The freed riders soon took center stage at the newly organized Kentucky Derby. On opening day, May 17, 1875, Oliver Lewis, a 19-year-old black native Kentuckian, rode Aristides, a chestnut colt trained by a former slave, to a record-setting victory. Two years later William Walker, 17, claimed the race. Isaac Murphy became the first jockey to win three Kentucky Derbys, in 1884, 1890, and 1891, and won an amazing 44 percent of all the races he rode, a record still unmatched. Alonzo “Lonnie” Clayton, at 15 the youngest to win in 1892, was followed by James “Soup” Perkins, who began racing at age 11 and claimed the 1895 Derby. Willie Simms won in 1896 and 1898. Jimmy “Wink” Winkfield, victorious in 1901 and 1902, would be the last African American to win the world-famous race. Murphy, Simms and Winkfield have been inducted into the National Museum of Racing and Hall of Fame in Saratoga Springs, New York.
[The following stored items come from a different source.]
(** ** qBittorrent *)

Definition qbit_ready (self : WindlassMachine) (wall_now : SystemTime) : WindlassMachine * Answer :=
  let was_ready := state_qbit (state self) ==? ServiceStatus_Ready in
  let self := set_qbit self ServiceStatus_Ready in
  let out := publish_state self in
  (self,
   if was_ready then out
   else mkOutcome
          (actions out ++ [record_activity wall_now ActivitySource_Qbit "authenticated" None (json_object [])])
          (publishes out)).

Definition auth_rejected (reason : string) : Answer :=
  alert AlertPriority_Critical "qBit auth failed"
    (say ["🔐 qBittorrent rejected credentials ("; reason;
          "). Check QBITTORRENT_USER / QBITTORRENT_PASS."]).

Definition listen_port_persistent_failure (port : VpnPort) (attempts : Z) : Answer :=
  alert AlertPriority_Warning "qBit port sync failed"
    (say ["⚠️ qBittorrent rejecting port "; num port; " after "; num attempts;
          " attempts. Forcing re-auth."]).

Definition listen_port_ready (self : WindlassMachine) (port : VpnPort) (wall_now : SystemTime)
    : WindlassMachine * Answer :=
  let admission := admission self in
  let was_synced := qbit_listen_port admission ==? Some port in
  let self := {| self with admission := {| admission with qbit_listen_port := Some port |} |} in
  (self,
   if was_synced then Outcome_none
   else mkOutcome
          [record_activity wall_now ActivitySource_Qbit "port_synced" (Some (say ["port="; num port]))
             (json_object [("port", json_id port)])] []).

Definition to_db_state (state : TorrentState) : TorrentStateRecord :=
  match state with
  | TorrentState_Downloading => TorrentStateRecord_Downloading
  | TorrentState_StalledDownloading => TorrentStateRecord_StalledDownloading
  | TorrentState_Uploading => TorrentStateRecord_Uploading
  | TorrentState_StalledUploading => TorrentStateRecord_StalledUploading
  | TorrentState_ForcedUpload => TorrentStateRecord_ForcedUpload
  | TorrentState_PausedDownloading => TorrentStateRecord_PausedDownloading
  | TorrentState_PausedUploading => TorrentStateRecord_PausedUploading
  | TorrentState_Error => TorrentStateRecord_Error
  | TorrentState_Other s => TorrentStateRecord_Unknown s
  end.
Definition to_db_record (r : PocMachine.TorrentRecord) : Db.TorrentRecord := {|
  torrent_hash := record_hash r;
  torrent_book_id := None;
  torrent_mam_id := record_mam_id r;
  torrent_name := record_name r;
  torrent_state := to_db_state (record_state r);
  torrent_seeding_time_secs := try_from_or_max i64_max (as_secs (record_seed_time r));
  torrent_downloaded_bytes := try_from_or_max i64_max (record_downloaded_bytes r);
  torrent_seen_at := record_seen_at r;
|}.

Definition hours_left (seed_time required : Duration) : Z :=
  saturating_sub (as_secs required / 3600) (as_secs seed_time / 3600).

Definition hnr_at_risk (name : TorrentName) (seed_time required : Duration) : Answer :=
  alert AlertPriority_Critical "HnR at risk"
    (say [name; ": stalled with "; num (as_secs seed_time / 3600); "h seeding, ";
          num (hours_left seed_time required); "h required"]).

Definition delete_blocked (name : TorrentName) (seed_time required : Duration) : Answer :=
  alert AlertPriority_Warning "HnR lock — cannot delete"
    (say [name; ": "; num (as_secs seed_time / 3600); "h seeded, "; num (hours_left seed_time required);
          "h remaining. Manual deletion blocked to protect your HnR."]).

Definition download_failed (mam_id : MamTorrentId) (body stage reason : string) (wall_now : SystemTime)
    : Answer :=
  mkOutcome
    [WindlassAction_SendAlert AlertPriority_Warning "Download failed" body;
     record_activity wall_now ActivitySource_Download "torrent_add_failed"
       (Some (say ["{"; quote; "mam_id"; quote; ":"; num mam_id; ","; quote; "reason"; quote; ":"; quote;
                   reason; quote; "}"]))
       (json_object [("mam_id", json_id mam_id); ("stage", Value_String stage);
                     ("reason", Value_String reason)])] [].
Definition tunnel_ports : Contract TunnelMachine TunnelEvent TunnelCommand TunnelPublish TunnelAction := {|
  state_ok self := ∀ port, PocTunnel.forwarded_port self = Some port → granted port;
  event_ok event := match event with TunnelEvent_NatPmpLeaseGranted port _ _ => granted port | _ => True end;
  command_ok _ := True;
  publish_ok publish := match publish with TunnelPublish_PortReady port => port_ok port | _ => True end;
  action_ok _ := True;
|}.
Definition vpn_ports : Contract VpnMachine VpnEvent VpnCommand VpnPublish VpnAction := {|
  state_ok _ := True;
  event_ok event := match event with PortFileChanged port => port_ok port | _ => True end;
  command_ok _ := True;
  publish_ok publish := match publish with VpnPublish_PortReady port => port_ok port | _ => True end;
  action_ok _ := True;
|}.
Definition domain_ports :
    Contract (option WindlassMachine) WindlassEvent WindlassCommand WindlassPublish WindlassAction := {|
  state_ok _ := True;
  event_ok event :=
    match event with WindlassEvent_Vpn (VpnPublish_PortReady port) => port_ok port | _ => True end;
  command_ok _ := True;
  publish_ok _ := True;
  action_ok action :=
    match action with
    | WindlassAction_Qbit (QbitCommand_EnsureListenPort port)
    | WindlassAction_Mam (MamCommand_EnsureSeedboxPort port) => port_ok port
    | _ => True
    end;
|}.
Definition qbit_ports : Contract QbitMachine QbitEvent QbitCommand QbitPublish QbitAction := {|
  state_ok self := optional_ok (desired_listen_port self);
  event_ok _ := True;
  command_ok command := match command with QbitCommand_EnsureListenPort port => port_ok port | _ => True end;
  publish_ok _ := True;
  action_ok action := match action with QbitAction_SetListenPort _ port => port_ok port | _ => True end;
|}.
Definition mam_ports : Contract MamMachine MamEvent MamCommand MamPublish MamAction := {|
  state_ok self := optional_ok (desired_seedbox_port self);
  event_ok _ := True;
  command_ok command := match command with MamCommand_EnsureSeedboxPort port => port_ok port | _ => True end;
  publish_ok _ := True;
  action_ok _ := True;
|}.
Definition port_contracts : Contracts :=
  mkContracts tunnel_ports vpn_ports qbit_ports mam_ports no_contract no_contract no_contract domain_ports.

(** The ports an answer publishes are the one held after it. *)
Definition tells_held (answer : TunnelMachine * Outcome TunnelAction TunnelPublish) : Prop :=
  Forall (λ publish, match publish with
                     | TunnelPublish_PortReady port =>
                         PocTunnel.forwarded_port answer.1 = Some port ∧ 0 < port ≤ 65535
                     | _ => True
                     end) (publishes answer.2).

Lemma publish_port_held self actions :
  PocTunnel.forwarded_port (publish_port self).1 = PocTunnel.forwarded_port self ∧
  tells_held ((publish_port self).1, mkOutcome actions (publish_port self).2).
Proof.
  unfold tells_held, publish_port, pending_port_ready. destruct (_ || _); [by repeat constructor|].
  destruct (PocTunnel.forwarded_port self) as [port|] eqn:Hport; [|by repeat constructor]. cbn.
  unfold VpnPort_try_new, then_some. destruct (_ && _) eqn:Hvalid; cbn; [|by repeat constructor].
  split; [done|]. apply Forall_singleton. split; [done|]. apply andb_prop in Hvalid as [??]. reflect_bools. lia.
Qed.

Lemma tells_held_app self actions publishes publishes' :
  Forall (λ publish, match publish with TunnelPublish_PortReady _ => False | _ => True end) publishes →
  tells_held (self, mkOutcome actions publishes') → tells_held (self, mkOutcome actions (publishes ++ publishes')).
Proof.
  intros Hnone Hheld. apply Forall_app_2; [|done]. eapply List.Forall_impl; [|exact Hnone]. by intros [].
Qed.

Lemma stalled_holds self wall_now :
  PocTunnel.forwarded_port (apply_handshake_stalled self wall_now).1 = PocTunnel.forwarded_port self ∧
  tells_held (apply_handshake_stalled self wall_now).
Proof.
  unfold apply_handshake_stalled, tells_held. cbv zeta. by repeat case_match; split; repeat constructor.
Qed.

Lemma reported_holds self age_seconds wall_now :
  PocTunnel.forwarded_port (apply_handshake_reported self age_seconds wall_now).1 = PocTunnel.forwarded_port self ∧
  tells_held (apply_handshake_reported self age_seconds wall_now).
Proof.
  unfold apply_handshake_reported. destruct (_ || _); [by split; [|constructor]|].
  destruct (_ <? _); [apply stalled_holds|]. cbv zeta. name_publisher before.
  destruct (publish_port_held before []) as [Hport Hheld]. destruct (publish_port before) as [after published].
  cbn in *. split; [done|]. rewrite app_assoc. apply tells_held_app; [|done].
  apply Forall_app_2; by case_match; repeat constructor.
Qed.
In 2005, Winkfield was also honored with a Congressional House Resolution, a few days before the 131st Derby. Such accolades came long after his death in 1974 at age 91 and decades after racism forced him and other black jockeys off American racetracks.

Despite Wink’s winning more than 160 races in 1901, Goodwin’s Annual Official Guide to the Turf omitted his name. The rising scourge of segregation began seeping into horse racing in the late 1890s. Fanned by the Supreme Court’s 1896 Plessy v. Ferguson ruling that upheld the “separate but equal” doctrine, Jim Crow injustice pervaded every social arena, says Butler.

“White genteel class, remnants from that world, didn’t want to share the bleachers with African American spectators, though blacks continued to work as groomers and trainers,” she says.